Last Friday, I tried an experiment. I tracked how many times throughout the day I was given a suggestion or recommendation by some device. I honestly stopped counting after I got to 125 by lunchtime!
My Fitbit pinged me with number of steps and reminders to move.
My email and text constantly made suggestions on the next word I should write.
Pop-up ads (everywhere) constantly made suggestions on what to buy.
Spotify made suggestions on what to listen to next.
My carefully curated Instagram feed even told me what ‘job’ I should do in the garden today! I stopped here.
A deluge of endless suggestions on what to write, buy, listen, and do next. Wow, there is a lot of money being made on apps promising some kind of certainty!
Helpful? Sometimes. But do all these recommendations make me feel more prepared, more confident, or less anxious? No! They seem to be having the reverse effect on what the French call l’inconnu – the unknowable.
So why does this deeply worry me? We’re becoming increasingly susceptible to promises of certainty. It’s an easy side of us to manipulate because thinking we know everything gives us the illusion of control. The human response to any kind of uncertainty is to control it.
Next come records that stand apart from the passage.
(** * llm2ssrf: the translate / execute / summarize pipeline

    A shallow embedding of [llm_connection_v4.py] and [llm_connection_v5.py]
    (the two script variants share the pipeline code; they differ in the last
    character of the policy text and in how the model handle is built) and
    the properties of the pipeline that the specification states.

    Python values are embedded as follows.
    - [str] is a list of Unicode code points ([N]).
    - the JSON-compatible values that flow through the pipeline ([None],
      [bool], [int], [float], [str], [list], [dict]) form the type [value];
      a [dict] is an insertion-ordered association list with unique keys.
    - a computation that can raise returns a [result]; a computation with
      observable effects (gateway invocation, HTTP dispatch, printing) is a
      function on the list of events so far ([M]).
    - the libraries the scripts call ([json.loads], [requests.request]) and
      the model handle ([llm.invoke]) are parameters of the pipeline. *)

From Stdlib Require Import String Ascii.
From Stdlib Require Import List NArith ZArith Bool Arith Lia.
Import ListNotations.

(* ================================================================= *)
(** ** Python strings *)

Module Str.

Definition char := N.
Definition str := list char.

(** A source literal (ASCII) as a [str]. *)
Fixpoint lit (s : string) : str :=
  match s with
  | EmptyString => []
  | String a r => N_of_ascii a :: lit r
  end.

Definition dquote : char := 34%N.
Definition colon : char := 58%N.
Definition lbrace : char := 123%N.
Definition rbrace : char := 125%N.

(** A literal between double quotes. *)
Definition quoted (s : string) : str := dquote :: lit s ++ [dquote].

Fixpoint str_eqb (a b : str) : bool :=
  match a, b with
  | [], [] => true
  | x :: a', y :: b' => N.eqb x y && str_eqb a' b'
  | _, _ => false
  end.

(** [str.isspace] on one code point, which is also what [\s] matches in
    a [str] pattern of [re]. *)
Definition isspace (c : char) : bool :=
  ((9 <=? c) && (c <=? 13) || (28 <=? c) && (c <=? 32)
   || (c =? 133) || (c =? 160) || (c =? 5760)
   || (8192 <=? c) && (c <=? 8202)
   || (c =? 8232) || (c =? 8233) || (c =? 8239) || (c =? 8287)
   || (c =? 12288))%N.

Fixpoint lstrip (s : str) : str :=
  match s with
  | c :: s' => if isspace c then lstrip s' else s
  | [] => []
  end.

Definition rstrip (s : str) : str := rev (lstrip (rev s)).

(** [s.strip()] *)
Definition strip (s : str) : str := rstrip (lstrip s).

(** [s.startswith(p)] *)
Fixpoint startswith (s p : str) {struct p} : bool :=
  match p, s with
  | [], _ => true
  | x :: p', y :: s' => N.eqb x y && startswith s' p'
  | _ :: _, [] => false
  end.

(** [s.upper()].  The case mapping is the ASCII one: code points outside
    [a-z] are left as they are.  Python's mapping also changes letters
    outside ASCII, but none of them is mapped to a string made of the
    letters G, E and T, so the only use of [upper] in the scripts, the
    test [method.upper() == "GET"], is the same under both mappings. *)
Definition upper_char (c : char) : char :=
  if ((97 <=? c) && (c <=? 122))%N then (c - 32)%N else c.

Definition upper (s : str) : str := map upper_char s.

End Str.
Import Str.

(* ================================================================= *)
(** ** The fragment of [re] the scripts use

    The three patterns of the scripts are sequences of single characters,
    character classes, greedy repetitions of a class and one capturing
    group.  [search] is the backtracking matcher of [re.search] on that
    fragment: the leftmost start position wins, and at that position a
    repetition first takes as many characters as it can and gives them
    back one at a time while the rest of the pattern fails. *)

Module Re.

Inductive atom :=
| Chr (c : char)     (* a literal character *)
| Space              (* \s *)
| NonSpace           (* \S *)
| Any.               (* . under re.DOTALL *)

Definition atom_ok (a : atom) (c : char) : bool :=
  match a with
  | Chr x => N.eqb x c
  | Space => isspace c
  | NonSpace => negb (isspace c)
  | Any => true
  end.

Inductive node :=
| One (a : atom)
| Star (a : atom)    (* a*  *)
| Plus (a : atom)    (* a+  *)
| Open               (* "(" of group 1 *)
| Close.             (* ")" of group 1 *)

Definition regex := list node.

(** The literal characters of a word, as a pattern. *)
Definition word (w : string) : regex := map (fun c => One (Chr c)) (lit w).

(** Greedy repetition followed by the continuation [k]. *)
Fixpoint star {R : Type} (a : atom) (k : str -> option R) (s : str) : option R :=
  match s with
  | c :: s' =>
      if atom_ok a c then
        match star a k s' with
        | Some r => Some r
        | None => k s
        end
      else k s
  | [] => k []
  end.

(** Match [r] at the start of [s].  [op] is the input as it was at the
    opening parenthesis of group 1 and [cap] the text of the group once it
    is closed; the result is [m.group(1)]. *)
Fixpoint match_here (r : regex) (op cap : str) (s : str) : option str :=
  match r with
  | [] => Some cap
  | One a :: r' =>
      match s with
      | c :: s' => if atom_ok a c then match_here r' op cap s' else None
      | [] => None
      end
  | Star a :: r' => star a (match_here r' op cap) s
  | Plus a :: r' =>
      match s with
      | c :: s' => if atom_ok a c then star a (match_here r' op cap) s' else None
      | [] => None
      end
  | Open :: r' => match_here r' s cap s
  | Close :: r' => match_here r' op (firstn (length op - length s) op) s
  end.

(** [re.search(r, s)], returning [m.group(1)] of the match found. *)
Fixpoint search (r : regex) (s : str) : option str :=
  match match_here r [] [] s with
  | Some g => Some g
  | None =>
      match s with
      | [] => None
      | _ :: s' => search r s'
      end
  end.

End Re.

(* ================================================================= *)
(** ** Python values, exceptions and effects *)

Module Py.

#[local] Set Warnings "-register-all".

(** The JSON-compatible values.  A [float] is kept as the text it was
    read from; the pipeline only ever asks whether it is zero, which
    [float_is_zero] decides on the double nearest to the literal. *)
Inductive value :=
| VNone
| VBool (b : bool)
| VInt (z : Z)
| VFloat (lexeme : str)
| VStr (s : str)
| VList (l : list value)
| VDict (d : list (str * value)).

Definition dict := list (str * value).

Fixpoint dict_get (d : dict) (k : str) : option value :=
  match d with
  | [] => None
  | (k', v) :: d' => if str_eqb k' k then Some v else dict_get d' k
  end.

(** [d.get(k, default)] *)
Definition get_default (d : dict) (k : str) (default : value) : value :=
  match dict_get d k with
  | Some v => v
  | None => default
  end.

(** [d.get(k)] *)
Definition get (d : dict) (k : str) : value := get_default d k VNone.

(** [d[k] = v]: an existing key keeps its place, a new key goes last. *)
Fixpoint dict_set (d : dict) (k : str) (v : value) : dict :=
  match d with
  | [] => [(k, v)]
  | (k', v') :: d' =>
      if str_eqb k' k then (k', v) :: d' else (k', v') :: dict_set d' k v
  end.

(** [d.setdefault(k, v)], as the dict it leaves behind. *)
Definition setdefault (d : dict) (k : str) (v : value) : dict :=
  match dict_get d k with
  | Some _ => d
  | None => d ++ [(k, v)]
  end.

Definition is_exp_mark (c : char) : bool := ((c =? 101) || (c =? 69))%N.

Definition is_decimal (c : char) : bool := ((48 <=? c) && (c <=? 57))%N.

(** The digits a text starts with, and what follows them. *)
Fixpoint leading_digits (s : str) : str * str :=
  match s with
  | c :: r =>
      if is_decimal c then let '(ds, rest) := leading_digits r in (c :: ds, rest)
      else ([], s)
  | [] => ([], [])
  end.

(** The number a run of digits writes. *)
Definition decimal_value (ds : str) : Z :=
  fold_left (fun acc c => (acc * 10 + Z.of_N (c - 48))%Z) ds 0%Z.

(** The exponent part of a float literal: nothing, or e or E, a sign if
    any, and digits up to the end of the text. *)
Definition exponent_value (s : str) : option Z :=
  match s with
  | [] => Some 0%Z
  | c :: r =>
      if is_exp_mark c then
        let '(negative, ds) :=
          match r with
          | c' :: r' =>
              if (c' =? 45)%N then (true, r')
              else if (c' =? 43)%N then (false, r')
              else (false, r)
          | [] => (false, r)
          end in
        match leading_digits ds with
        | (c0 :: es, []) =>
            let n := decimal_value (c0 :: es) in
            Some (if negative then - n else n)%Z
        | _ => None
        end
      else None
  end.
Eroding our ‘trust mindset’
When we outsource a human capability to a technology – it erodes that capacity in ourselves. For example, can you remember phone numbers anymore? I can’t even remember my husband’s! My kids don’t know how to read a map because of GPS. It’s known as the ‘automation paradox’. The more we lean on technology to ‘control’ uncertainty and come up with the answers the more we will lose that capacity ourselves.
It’s eroding what I call our ‘trust mindset’ – our capacity to confidently navigate the unknown.
Embracing the unknown
Physicist Carlo Rovello points out that most of our lives are spent “between full ignorance and total certainty.” Most of life, whether it’s a job, a project, a relationship, or our health, is spent in the vast intermediate space – the unknown. Don’t let your smartphone convince you otherwise.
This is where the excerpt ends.